В этом смысле важна рецепция Тютчева в творчестве другого лианозовца – Яна Сатуновского, который однажды заметил: «Я воспринимал стихи Крылова, Тютчева (а потом, хотя и не вполне – Анненского, Пастернака, Цветаевой) – как стихи, в которых интонация «перешибла» классический ритм, т.е. как стихи не классического ритма, близкие к самоновейшему свободному».
Он соотносит себя не только с творчеством, но и с самой фигурой классика: «Вот юноша Тютчев, начало 20-х годов./ Я такой был в начале 30-х./ Только века другого».
Сатуновский видит в Тютчеве своего собрата по перу. И издевается над теми, кто упорно требует от него классической поступи. Вот одно примечательное стихотворение 1970 года с эпиграфом:
«…законный вопрос:
а не допустил ли
Тютчев метрических
погрешностей,
не «обсчитался» ли?»
Сб. АН СССР «Теория стиха», 1968 г., стр. 137.
Тютчев…
обсчитался?!?
– ударный,
безударный,
слог, слог, слог…
Слава Богу,
академик Колмогоров внес
ясность,
да и, само собой,
Леонид Иваныч помог.
Эпиграф, как следует из обстоятельных комментариев в увесистом томе Сатуновского, взят из статьи Руднева «Из истории метрического репертуара русских поэтов XIX – начала XX в. (Пушкин, Лермонтов, Некрасов, Тютчев, Фет, Брюсов, Блок)». В том же сборнике, где и статья, помещена работа Колмогорова «Пример изучения метра и его ритмических вариантов». Леонид Иванович Тимофеев был известен работами по стиховедению.

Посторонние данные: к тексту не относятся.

(* ===== verification/Memory.v ===== *)
(** * Byte-addressed memory

    The kernel reads and writes raw memory through [reinterpret_cast]: heap
    headers, free-list nodes, Multiboot2 tags, user buffers.  Memory is a
    finite map from addresses to bytes; a cell that was never written reads as
    zero, and multi-byte accesses are little endian, as on x86. *)

From S2P Require Import Prelude.

Abbreviation memory := (gmap Z Z).

Definition load8 (m : memory) (a : Z) : Z := u8 (default 0 (m !! a)).
Definition store8 (m : memory) (a v : Z) : memory := <[a := u8 v]> m.

Fixpoint load_le (n : nat) (m : memory) (a : Z) : Z :=
  match n with
  | O => 0
  | S n' => load8 m a + 256 * load_le n' m (a + 1)
  end.

Fixpoint store_le (n : nat) (m : memory) (a v : Z) : memory :=
  match n with
  | O => m
  | S n' => store_le n' (store8 m a v) (a + 1) (v / 256)
  end.

Definition load32 (m : memory) (a : Z) : Z := load_le 4 m a.
Definition store32 (m : memory) (a v : Z) : memory := store_le 4 m a v.
Definition load64 (m : memory) (a : Z) : Z := load_le 8 m a.

(** A run of bytes copied in or out, lowest address first. *)
Fixpoint store_bytes (m : memory) (a : Z) (bs : list Z) : memory :=
  match bs with
  | [] => m
  | b :: r => store_bytes (store8 m a b) (a + 1) r
  end.

Fixpoint load_bytes (n : nat) (m : memory) (a : Z) : list Z :=
  match n with
  | O => []
  | S n' => load8 m a :: load_bytes n' m (a + 1)
  end.

(** ** Frame and read-back lemmas *)

Lemma load8_range m a : 0 <= load8 m a < 256.
Proof. apply u8_range. Qed.

Lemma load8_store8_eq m a v : load8 (store8 m a v) a = u8 v.
Proof.
  unfold load8, store8. rewrite lookup_insert_eq. simpl. apply u8_small, u8_range.
Qed.

Lemma load8_store8_ne m a b v : a ≠ b → load8 (store8 m a v) b = load8 m b.
Proof. intros. unfold load8, store8. by rewrite lookup_insert_ne. Qed.

Lemma load8_store_le n m a v b :
  b < a ∨ a + Z.of_nat n <= b → load8 (store_le n m a v) b = load8 m b.
Proof.
  revert m a v. induction n as [|n IH]; intros m a v Hb; [done|].
  cbn [store_le]. rewrite IH by lia. apply load8_store8_ne. lia.
Qed.

Lemma load_le_ext n m m' a :
  (∀ b, a <= b < a + Z.of_nat n → load8 m' b = load8 m b) → load_le n m' a = load_le n m a.
Proof.
  revert a. induction n as [|n IH]; intros a H; [done|].
  cbn [load_le]. rewrite H by lia. rewrite IH; [done|]. intros. apply H. lia.
Qed.

Lemma load_le_store_le_ne n k m a v b :
  b + Z.of_nat k <= a ∨ a + Z.of_nat n <= b → load_le k (store_le n m a v) b = load_le k m b.
Proof. intros H. apply load_le_ext. intros. apply load8_store_le. lia. Qed.

Lemma load_le_store_le_eq n m a v :
  load_le n (store_le n m a v) a = v mod 256 ^ Z.of_nat n.
Proof.
  revert m a v. induction n as [|n IH]; intros m a v.
  - simpl. by rewrite Z.mod_1_r.
  - cbn [store_le load_le]. rewrite IH, load8_store_le by lia.
    rewrite load8_store8_eq. unfold u8.
    rewrite Nat2Z.inj_succ, Z.pow_succ_r by lia.
    rewrite Z.rem_mul_r by lia. done.
Qed.

Lemma load_le_range n m a : 0 <= load_le n m a < 256 ^ Z.of_nat n.
Proof.
  revert a. induction n as [|n IH]; intros a; [simpl; lia|].
  cbn [load_le]. rewrite Nat2Z.inj_succ, Z.pow_succ_r by lia.
  pose proof (load8_range m a). specialize (IH (a + 1)). lia.
Qed.

Lemma load32_range m a : 0 <= load32 m a < 4294967296.
Proof. apply (load_le_range 4). Qed.

Lemma load32_store32_eq m a v : load32 (store32 m a v) a = u32 v.
Proof. apply load_le_store_le_eq. Qed.

Lemma load32_store32_ne m a b v :
  b + 4 <= a ∨ a + 4 <= b → load32 (store32 m a v) b = load32 m b.
Proof. apply (load_le_store_le_ne 4 4). Qed.

Lemma load8_store32_ne m a b v :
  b < a ∨ a + 4 <= b → load8 (store32 m a v) b = load8 m b.
Proof. apply (load8_store_le 4). Qed.

Lemma load8_store_bytes m a bs b :
  b < a ∨ a + Z.of_nat (length bs) <= b → load8 (store_bytes m a bs) b = load8 m b.
Proof.
  revert m a. induction bs as [|x bs IH]; intros m a H; [done|].
  cbn [store_bytes length] in *. rewrite IH by lia. apply load8_store8_ne. lia.
Qed.

Lemma load_bytes_store_bytes m a bs :
  Forall (λ b, 0 <= b < 256) bs → load_bytes (length bs) (store_bytes m a bs) a = bs.
Proof.
  intros Hbs. revert m a. induction Hbs as [|b bs Hb _ IH]; intros m a; [done|].
  cbn [store_bytes length load_bytes].
  rewrite IH, load8_store_bytes, load8_store8_eq by lia. by rewrite u8_small.
Qed.

Lemma load_bytes_ext n m m' a :
  (∀ b, a <= b < a + Z.of_nat n → load8 m' b = load8 m b) → load_bytes n m' a = load_bytes n m a.
Proof.
  revert a. induction n as [|n IH]; intros a H; [done|].
  cbn [load_bytes]. rewrite H by lia. rewrite IH; [done|]. intros. apply H. lia.
Qed.

Lemma length_load_bytes n m a : length (load_bytes n m a) = n.
Proof. revert a. induction n; intros; simpl; auto. Qed.

#[export] Hint Resolve load8_range load32_range : wirth.

(** ** Byte strings laid out in memory *)

Fixpoint le_bytes (n : nat) (v : Z) : list Z :=
  match n with
  | O => []
  | S n' => u8 v :: le_bytes n' (v / 256)
  end.

Fixpoint bytes_at (m : memory) (a : Z) (bs : list Z) : Prop :=
  match bs with
  | [] => True
  | b :: r => load8 m a = b ∧ bytes_at m (a + 1) r
  end.

Lemma length_le_bytes n v : length (le_bytes n v) = n.
Proof. revert v. induction n; intros; simpl; auto. Qed.

Lemma bytes_at_app m a xs ys :
  bytes_at m a (xs ++ ys) ↔ bytes_at m a xs ∧ bytes_at m (a + Z.of_nat (length xs)) ys.
Proof.
  revert a. induction xs as [|x xs IH]; intros a; simpl.
  - rewrite Z.add_0_r. naive_solver.
  - rewrite IH. replace (a + 1 + Z.of_nat (length xs)) with (a + Z.of_nat (S (length xs))) by lia.
    naive_solver.
Qed.

Lemma bytes_at_load_le n m a v :
  bytes_at m a (le_bytes n v) → load_le n m a = v mod 256 ^ Z.of_nat n.
Proof.
  revert a v. induction n as [|n IH]; intros a v; simpl; [by rewrite Z.mod_1_r|].
  intros [-> H]. rewrite (IH _ _ H). unfold u8.
  replace (Z.of_nat (S n)) with (Z.succ (Z.of_nat n)) by lia.
  rewrite Z.pow_succ_r, Z.rem_mul_r by lia. done.
Qed.

Lemma bytes_at_load32 m a v : bytes_at m a (le_bytes 4 v) → load32 m a = u32 v.
Proof. apply bytes_at_load_le. Qed.

Lemma bytes_at_load64 m a v : bytes_at m a (le_bytes 8 v) → load64 m a = u64 v.
Proof. apply bytes_at_load_le. Qed.

Lemma bytes_at_store_bytes m a bs :
  Forall (λ b, 0 <= b < 256) bs → bytes_at (store_bytes m a bs) a bs.
Proof.
  intros Hbs. revert m a. induction Hbs as [|b bs Hb _ IH]; intros m a; [done|].
  cbn [store_bytes bytes_at]. split; [|done].
  rewrite load8_store_bytes, load8_store8_eq by lia. by rewrite u8_small.
Qed.

#[export] Hint Rewrite length_le_bytes length_load_bytes : wirth_len.

#[global] Arguments bytes_at : simpl never.
#[global] Arguments le_bytes : simpl never.
#[global] Arguments load_le : simpl never.
#[global] Arguments store_le : simpl never.
Lemma visit_entries_encoded {S} (visitor : MemoryMapEntryView → S → S) m es entries :
  24 <= es < 2 ^ 16 → Forall entry_ok entries →
  ∀ fuel a s,
    (length entries < fuel)%nat → 0 <= a →
    a + es * Z.of_nat (length entries) + es < 4294967296 →
    bytes_at m a (concat (encode_entry es <$> entries)) →
    visit_entries fuel m es (a + es * Z.of_nat (length entries)) a visitor s
    = Some (foldl (λ s e, visitor e s) s entries).
Proof.
  intros Hes Hok. induction Hok as [|e entries He _ IH]; intros fuel a s Hf Ha Hlt Hb;
    destruct fuel as [|fuel]; simpl in Hf; try lia; cbn [visit_entries length].
  - rewrite u32_small by (simpl in *; lia). unfold sizeof_MemoryMapEntry. zsolve.
  - rewrite u32_small by (simpl in *; lia). unfold sizeof_MemoryMapEntry.
    rewrite fmap_cons in Hb. cbn [concat length] in Hb, Hlt.
    apply bytes_at_app in Hb as [Hb1 Hb2]. rewrite length_encode_entry in Hb2 by lia.
    rewrite (read_encoded_entry _ _ _ _ He Hb1).
    replace ((a + es <=? a + es * Z.of_nat (Datatypes.S (length entries))) && (24 <=? es))
      with true by (symmetry; rewrite andb_true_iff, !Z.leb_le; lia).
    replace (a + es * Z.of_nat (Datatypes.S (length entries)))
      with (a + es + es * Z.of_nat (length entries)) by lia.
    rewrite IH by (done || lia). done.
Qed.

(** What the walkers read of one encoded tag at [c]. *)
Lemma encoded_tag_fields m c t :
  tag_ok t → tag_size_of t < 4294967296 → bytes_at m c (encode_tag t) →
  load32 m c = tag_type_of t ∧ load32 m (c + 4) = tag_size_of t ∧ tag_type_of t ≠ 0 ∧
  bytes_at m (c + 8) (tag_body t).
Proof.
  intros Hok Hsz Hb. unfold encode_tag in Hb. rewrite !bytes_at_app in Hb.
  rewrite !length_le_bytes in Hb. change (Z.of_nat 4) with 4 in Hb.
  destruct Hb as (H1 & H2 & H3 & _).
  apply bytes_at_load32 in H1, H2. replace (c + 8) with (c + 4 + 4) by lia.
  rewrite H1, H2. pose proof (padded_size_bounds t). rewrite (u32_small (tag_size_of t)) by lia.
  assert (0 < tag_type_of t < 4294967296) by (destruct t; simpl in *; unfold kTagTypeMemoryMap, kTagTypeModule; lia).
  rewrite u32_small by lia. split_and!; [done|done|lia|done].
Qed.

Lemma mmap_tag_size es ver entries :
  24 <= es → tag_size_of (TagMemoryMap es ver entries) = 16 + es * Z.of_nat (length entries).
Proof.
  intros Hes. unfold tag_size_of. cbn [tag_body]. rewrite !length_app, !length_le_bytes.
  assert (Z.of_nat (length (concat (encode_entry es <$> entries))) = es * Z.of_nat (length entries)); [|lia].
  induction entries as [|e entries IH]; [simpl; lia|].
  rewrite fmap_cons. cbn [concat length]. rewrite length_app, Nat2Z.inj_add, length_encode_entry, IH by lia. lia.
Qed.

Lemma encode_tags_cons t ts : encode_tags (t :: ts) = encode_tag t ++ encode_tags ts.
Proof. unfold encode_tags. rewrite fmap_cons. cbn [concat]. by rewrite <- app_assoc. Qed.

Lemma length_encode_tags_pos ts : 8 <= Z.of_nat (length (encode_tags ts)).
Proof. unfold encode_tags. rewrite !length_app, !length_le_bytes. lia. Qed.

(** ** The walkers recover what was encoded *)

Section walk_proofs.
Context {S : Type} (m : memory) (info_end : Z).
Hypothesis info_end_bound : info_end + 2 ^ 16 < 4294967296.

(** One iteration of either tag loop on an encoded tag: the guard holds, the
    header fields are the tag's, and the next cursor is the next tag. *)
Lemma tag_step c t ts :
  0 <= c → c mod 8 = 0 → tag_ok t →
  info_end = c + Z.of_nat (length (encode_tags (t :: ts))) →
  bytes_at m c (encode_tags (t :: ts)) →
  (c +u sizeof_TagHeader <=? info_end) = true ∧
  load32 m c = tag_type_of t ∧ load32 m (c + 4) = tag_size_of t ∧ tag_type_of t ≠ 0 ∧
  align8 (c +u tag_size_of t) = c + padded_size t ∧
  bytes_at m (c + 8) (tag_body t) ∧ c + tag_size_of t <= info_end ∧
  bytes_at m (c + padded_size t) (encode_tags ts) ∧
  info_end = c + padded_size t + Z.of_nat (length (encode_tags ts)).
Proof.
  intros Hc Hmod Hok Hend Hb. rewrite encode_tags_cons in Hend, Hb.
  rewrite length_app, Nat2Z.inj_add in Hend. fold (padded_size t) in Hend.
  apply bytes_at_app in Hb as [Hb1 Hb2]. fold (padded_size t) in Hb2.
  pose proof (padded_size_bounds t). pose proof (length_encode_tags_pos ts).
  destruct (encoded_tag_fields m c t Hok ltac:(lia) Hb1) as (H1 & H2 & H3 & H4).
  rewrite next_cursor by lia. unfold sizeof_TagHeader. rewrite u32_small by lia.
  split_and!; auto with lia.
Qed.
(* ===== verification/Vmm.v ===== *)
(** * Virtual memory manager ([kernel/mm/vmm.cpp])

    The i386 two-level page tables: one kernel page directory, a pool of 64
    page tables handed out in order, and the side table [g_table_for_dir] that
    says which pool table serves a directory slot.  [mmu_walk] is the page
    walk the processor performs on the tables the code builds; the software
    translation [virt_to_phys] is shown to agree with it. *)

From S2P Require Import Prelude.

Definition kPageSize : Z := 4096.
Definition kPageEntries : Z := 1024.
Definition kMaxTables : Z := 64.
Definition kPagePresent : Z := 1.
Definition kPageWrite : Z := 2.
Definition kPageUser : Z := 4.
Definition kPageMask : Z := 4294963200.

(** Privileged instructions the code executes, newest first. *)
Inductive hw_event :=
  | Invlpg (virt : Z)
  | LoadCr3 (v : Z)
  | LoadCr0 (v : Z).

Record vmm := mk_vmm {
  g_kernel_page_directory : list Z;
  g_page_tables : list (list Z);
  g_table_for_dir : list Z;
  g_tables_in_use : Z;
  g_paging_enabled : bool;
  g_current_page_directory : Z;
  cr3 : Z;
  cr0 : Z;
  hw_log : list hw_event;
}.

Definition invalid_table_index : Z := 65535.

(** The zero-initialised globals. *)
Definition vmm_boot (cr0_boot : Z) : vmm :=
  {| g_kernel_page_directory := replicate 1024 0;
     g_page_tables := replicate 64 (replicate 1024 0);
     g_table_for_dir := replicate 1024 0;
     g_tables_in_use := 0; g_paging_enabled := false; g_current_page_directory := 0;
     cr3 := 0; cr0 := cr0_boot; hw_log := [] |}.

Definition set_table (s : vmm) (i : Z) (table : list Z) : vmm :=
  {| g_kernel_page_directory := g_kernel_page_directory s;
     g_page_tables := zset (g_page_tables s) i table;
     g_table_for_dir := g_table_for_dir s; g_tables_in_use := g_tables_in_use s;
     g_paging_enabled := g_paging_enabled s;
     g_current_page_directory := g_current_page_directory s;
     cr3 := cr3 s; cr0 := cr0 s; hw_log := hw_log s |}.

Definition set_dir (s : vmm) (d table_index pde : Z) : vmm :=
  {| g_kernel_page_directory := zset (g_kernel_page_directory s) d pde;
     g_page_tables := g_page_tables s;
     g_table_for_dir := zset (g_table_for_dir s) d table_index;
     g_tables_in_use := g_tables_in_use s; g_paging_enabled := g_paging_enabled s;
     g_current_page_directory := g_current_page_directory s;
     cr3 := cr3 s; cr0 := cr0 s; hw_log := hw_log s |}.

(** [alloc_page_table]: the next table of the pool, cleared; the pointer it
    returns is the table's index in the pool. *)
Definition clear_page_table (table : list Z) : list Z := (λ _, 0) <$> table.

Definition alloc_page_table (s : vmm) : option (Z * vmm) :=
  if kMaxTables <=? g_tables_in_use s then None
  else
    let i := g_tables_in_use s in
    let s' := set_table s i (clear_page_table (zget (g_page_tables s) i)) in
    Some (i, {| g_kernel_page_directory := g_kernel_page_directory s';
                g_page_tables := g_page_tables s'; g_table_for_dir := g_table_for_dir s';
                g_tables_in_use := u16 (g_tables_in_use s' + 1);
                g_paging_enabled := g_paging_enabled s';
                g_current_page_directory := g_current_page_directory s';
                cr3 := cr3 s'; cr0 := cr0 s'; hw_log := hw_log s' |}).

Definition log_hw (s : vmm) (e : hw_event) : vmm :=
  {| g_kernel_page_directory := g_kernel_page_directory s; g_page_tables := g_page_tables s;
     g_table_for_dir := g_table_for_dir s; g_tables_in_use := g_tables_in_use s;
     g_paging_enabled := g_paging_enabled s;
     g_current_page_directory := g_current_page_directory s;
     cr3 := match e with LoadCr3 v => v | _ => cr3 s end;
     cr0 := match e with LoadCr0 v => v | _ => cr0 s end;
     hw_log := e :: hw_log s |}.

Definition flush_tlb_entry (s : vmm) (virt : Z) : vmm := log_hw s (Invlpg virt).
Definition flush_cr3 (s : vmm) : vmm := log_hw s (LoadCr3 (cr3 s)).

Definition dir_index (virt : Z) : Z := Z.land (Z.shiftr virt 22) 1023.
Definition tbl_index (virt : Z) : Z := Z.land (Z.shiftr virt 12) 1023.

Definition page_flags (write user : bool) : Z :=
  let f := kPagePresent in
  let f := if write then Z.lor f kPageWrite else f in
  if user then Z.lor f kPageUser else f.

Section vmm.
(** Link-time addresses of [g_page_tables] and [g_kernel_page_directory]. *)
Context (page_tables_addr page_directory_addr : Z).

Definition table_addr (i : Z) : Z := page_tables_addr + i * 4096.

Definition map_page (s : vmm) (virt phys : Z) (write user : bool) : bool * vmm :=
  let d := dir_index virt in
  let t := tbl_index virt in
  let finish (s : vmm) (table : Z) :=
    let pte := Z.lor (Z.land phys kPageMask) (page_flags write user) in
    let s := set_table s table (zset (zget (g_page_tables s) table) t pte) in
    (true, if g_paging_enabled s then flush_tlb_entry s virt else s) in
  if zget (g_table_for_dir s) d =? invalid_table_index then
    match alloc_page_table s with
    | None => (false, s)
    | Some (table, s) =>
        let table_index := u16 (g_tables_in_use s - 1) in
        finish (set_dir s d table_index
                  (Z.lor (Z.land (u32 (table_addr table)) kPageMask) (page_flags write user))) table
    end
  else finish s (zget (g_table_for_dir s) d).

Definition unmap_page (s : vmm) (virt : Z) : bool * vmm :=
  let d := dir_index virt in
  let t := tbl_index virt in
  if zget (g_table_for_dir s) d =? invalid_table_index then (false, s)
  else
    let table := zget (g_table_for_dir s) d in
    if Z.land (zget (zget (g_page_tables s) table) t) kPagePresent =? 0 then (false, s)
    else
      let s := set_table s table (zset (zget (g_page_tables s) table) t 0) in
      (true, if g_paging_enabled s then flush_tlb_entry s virt else s).

Definition virt_to_phys (s : vmm) (virt : Z) : Z :=
  let d := dir_index virt in
  let t := tbl_index virt in
  let page_offset := Z.land virt 4095 in
  if zget (g_table_for_dir s) d =? invalid_table_index then 0
  else
    let pte := zget (zget (g_page_tables s) (zget (g_table_for_dir s) d)) t in
    if Z.land pte kPagePresent =? 0 then 0
    else Z.lor (Z.land pte kPageMask) page_offset.

Definition init_reset (s : vmm) : vmm :=
  {| g_kernel_page_directory := (λ _, 0) <$> g_kernel_page_directory s;
     g_page_tables := g_page_tables s;
     g_table_for_dir := (λ _, invalid_table_index) <$> g_table_for_dir s;
     g_tables_in_use := 0; g_paging_enabled := g_paging_enabled s;
     g_current_page_directory := page_directory_addr;
     cr3 := cr3 s; cr0 := cr0 s; hw_log := hw_log s |}.

Definition init (s : vmm) : vmm :=
  for_up 0 (64 * 1024 * 1024) kPageSize (λ addr s, (map_page s addr addr true false).2) (init_reset s).

Definition enable_paging (s : vmm) : vmm :=
  let pd_phys := page_directory_addr in
  let s := log_hw s (LoadCr3 pd_phys) in
  let s := log_hw s (LoadCr0 (Z.lor (cr0 s) 2147483648)) in
  let s := {| g_kernel_page_directory := g_kernel_page_directory s;
              g_page_tables := g_page_tables s; g_table_for_dir := g_table_for_dir s;
              g_tables_in_use := g_tables_in_use s; g_paging_enabled := true;
              g_current_page_directory := page_directory_addr;
              cr3 := cr3 s; cr0 := cr0 s; hw_log := hw_log s |} in
  flush_cr3 s.

Definition paging_enabled (s : vmm) : bool := g_paging_enabled s.
Definition kernel_address_space : Z := page_directory_addr.
Definition current_address_space (s : vmm) : Z := g_current_page_directory s.

Definition switch_address_space (s : vmm) (address_space : Z) : bool * vmm :=
  if address_space =? 0 then (false, s)
  else
    let pd_phys := virt_to_phys s address_space in
    if pd_phys =? 0 then (false, s)
    else
      let s := log_hw s (LoadCr3 pd_phys) in
      (true, {| g_kernel_page_directory := g_kernel_page_directory s;
                g_page_tables := g_page_tables s; g_table_for_dir := g_table_for_dir s;
                g_tables_in_use := g_tables_in_use s; g_paging_enabled := true;
                g_current_page_directory := address_space;
                cr3 := cr3 s; cr0 := cr0 s; hw_log := hw_log s |}).

(** ** The processor's page walk over a directory [pd]

    A directory entry names a table by physical address; the low bits are
    permissions, and an access needs them in both levels. *)
Record translation := { tr_phys : Z; tr_write : bool; tr_user : bool }.

Definition mmu_walk (s : vmm) (pd : list Z) (virt : Z) : option translation :=
  let pde := zget pd (virt / 4194304) in
  if Z.testbit pde 0 then
    let table := (pde / 4096 * 4096 - page_tables_addr) / 4096 in
    let pte := zget (zget (g_page_tables s) table) (virt / 4096 mod 1024) in
    if Z.testbit pte 0 then
      Some {| tr_phys := pte / 4096 * 4096 + virt mod 4096;
              tr_write := Z.testbit pde 1 && Z.testbit pte 1;
              tr_user := Z.testbit pde 2 && Z.testbit pte 2 |}
    else None
  else None.

(** ** Invariant *)

Record vmm_ok (s : vmm) : Prop := {
  ok_dir_len : length (g_kernel_page_directory s) = 1024%nat;
  ok_tables_len : length (g_page_tables s) = 64%nat;
  ok_table_len : Forall (λ t, length t = 1024%nat) (g_page_tables s);
  ok_tfd_len : length (g_table_for_dir s) = 1024%nat;
  ok_in_use : 0 <= g_tables_in_use s <= kMaxTables;
  ok_tfd : ∀ d, 0 <= d < 1024 →
    (zget (g_table_for_dir s) d = invalid_table_index ∧ zget (g_kernel_page_directory s) d = 0) ∨
    (0 <= zget (g_table_for_dir s) d < g_tables_in_use s ∧
     ∃ w u, zget (g_kernel_page_directory s) d
            = table_addr (zget (g_table_for_dir s) d) + page_flags w u);
  ok_inj : ∀ d e, 0 <= d < 1024 → 0 <= e < 1024 →
    zget (g_table_for_dir s) d = zget (g_table_for_dir s) e →
    zget (g_table_for_dir s) d ≠ invalid_table_index → d = e;
  ok_ptes : ∀ t i, 0 <= t → 0 <= i < 1024 → 0 <= zget (zget (g_page_tables s) t) i < 4294967296;
}.

(** The page-table entry serving an address, when its directory slot has a table. *)
Definition pte_of (s : vmm) (virt : Z) : Z :=
  let t := zget (g_table_for_dir s) (dir_index virt) in
  if t =? invalid_table_index then 0 else zget (zget (g_page_tables s) t) (tbl_index virt).
End vmm.

(** ** Index and flag arithmetic *)

Lemma dir_index_spec v :
  0 <= v < 4294967296 → dir_index v = v / 4194304 ∧ 0 <= v / 4194304 < 1024.
Proof.
  intros Hv. unfold dir_index. change 1023 with (Z.ones 10).
  rewrite Z.land_ones, Z.shiftr_div_pow2 by lia. change (2 ^ 22) with 4194304.
  assert (0 <= v / 4194304 < 1024)
    by (split; [apply Z.div_pos; lia|apply Z.div_lt_upper_bound; lia]).
  split; [apply Z.mod_small|]; done.
Qed.

Lemma tbl_index_spec v : tbl_index v = v / 4096 mod 1024 ∧ 0 <= tbl_index v < 1024.
Proof.
  unfold tbl_index. change 1023 with (Z.ones 10).
  rewrite Z.land_ones, Z.shiftr_div_pow2 by lia. split; [done|]. apply Z.mod_pos_bound. lia.
Qed.

Lemma page_index v : v / 4096 = v / 4194304 * 1024 + v / 4096 mod 1024.
Proof.
  change 4194304 with (4096 * 1024). rewrite <- Z.div_div by lia.
  pose proof (Z.div_mod (v / 4096) 1024). lia.
Qed.

(** Two addresses share both indices exactly when they share the page. *)
Lemma same_page v w :
  0 <= v < 4294967296 → 0 <= w < 4294967296 →
  (dir_index v = dir_index w ∧ tbl_index v = tbl_index w ↔ v / 4096 = w / 4096).
Proof.
  intros Hv Hw. rewrite !(proj1 (tbl_index_spec _)).
  rewrite (proj1 (dir_index_spec v Hv)), (proj1 (dir_index_spec w Hw)).
  pose proof (page_index v) as Hpv. pose proof (page_index w) as Hpw. split; [lia|].
  intros E. split; [|congruence]. change 4194304 with (4096 * 1024).
  rewrite <- !Z.div_div by lia. congruence.
Qed.

Lemma page_flags_spec w u :
  1 <= page_flags w u < 8 ∧ Z.testbit (page_flags w u) 0 = true ∧
  Z.testbit (page_flags w u) 1 = w ∧ Z.testbit (page_flags w u) 2 = u.
Proof. destruct w, u; vm_compute; split_and!; done. Qed.

Lemma page_mask_spec p : 0 <= p < 4294967296 → Z.land p kPageMask = p / 4096 * 4096.
Proof.
  intros Hp. change kPageMask with (u32 (Z.lnot (2 ^ 12 - 1))). rewrite land_u32_l by done.
  rewrite land_lnot_pow2 by lia. change (2 ^ 12) with 4096.
  pose proof (Z.div_mod p 4096). lia.
Qed.

Definition mk_pte (p : Z) (w u : bool) : Z := p / 4096 * 4096 + page_flags w u.

Lemma mk_pte_spec p w u :
  0 <= p < 4294967296 → Z.lor (Z.land p kPageMask) (page_flags w u) = mk_pte p w u.
Proof.
  intros Hp. rewrite page_mask_spec by done. pose proof (page_flags_spec w u).
  rewrite (lor_low_bits 12); [done|lia|apply Z.mod_mul; lia|lia].
Qed.

Lemma pte_bits p w u i :
  0 <= p < 4294967296 → 0 <= i < 12 → Z.testbit (mk_pte p w u) i = Z.testbit (page_flags w u) i.
Proof.
  intros Hp Hi. rewrite <- (Z.mod_pow2_bits_low (mk_pte p w u) 12) by lia.
  pose proof (page_flags_spec w u).
  destruct (aligned_split 4096 (p / 4096 * 4096) (page_flags w u)) as [E _];
    [lia|apply Z.mod_mul; lia|lia|]. unfold mk_pte. change (2 ^ 12) with 4096. by rewrite E.
Qed.

Lemma mk_pte_frame p w u :
  0 <= p < 4294967296 → mk_pte p w u / 4096 = p / 4096 ∧ 0 < mk_pte p w u < 4294967296.
Proof.
  intros Hp. pose proof (page_flags_spec w u).
  destruct (aligned_split 4096 (p / 4096 * 4096) (page_flags w u)) as [_ E];
    [lia|apply Z.mod_mul; lia|lia|]. unfold mk_pte. rewrite E, Z.div_mul by lia.
  pose proof (Z.div_mod p 4096). pose proof (Z.mod_pos_bound p 4096). lia.
Qed.

Lemma present_bit e : 0 <= e → (Z.land e kPagePresent =? 0) = negb (Z.testbit e 0).
Proof. intros. change kPagePresent with (Z.shiftl 1 0). by apply testbit_mask. Qed.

Надо признаться, что стиховеды, даже Гаспаров, чаще всего вызывали у меня оторопь, поскольку в поэзии плохо разбирались. И мнение Сатуновского о них греет душу. Сатуновский был живым свидетелем того культурного коллапса, который случился в 1930-х. Он наблюдал процесс утраты русским народом своей великой классики. Классика была потеряна, и народ даже этого не заметил – такова была степень деградации. Да, столетие со дня смерти Пушкина широко праздновалось в советской России. Но его дух, его свободолюбивая поэзия были преданы. Только после войны, в момент послевоенного ренессанса, утраты обнаружились. Хотя внятно заговорить о них смогли немногие. Сатуновский смог:
– Где Пушкин? – Убит на дуэли.
– Где Тютчев? – Умер.
– А Гоголь? – И Гоголь.
– Так кто же остался?
– «В роще калина,
тёмно, не видно,
соловушки не поют».
Так «ничто» великой русской литературы обнаруживает себя в андеграунде. И уже из культурного подполья доносится до нас голос: где русская классика? Помним ли мы ее? Хоть что-нибудь, кроме симулякров, помним?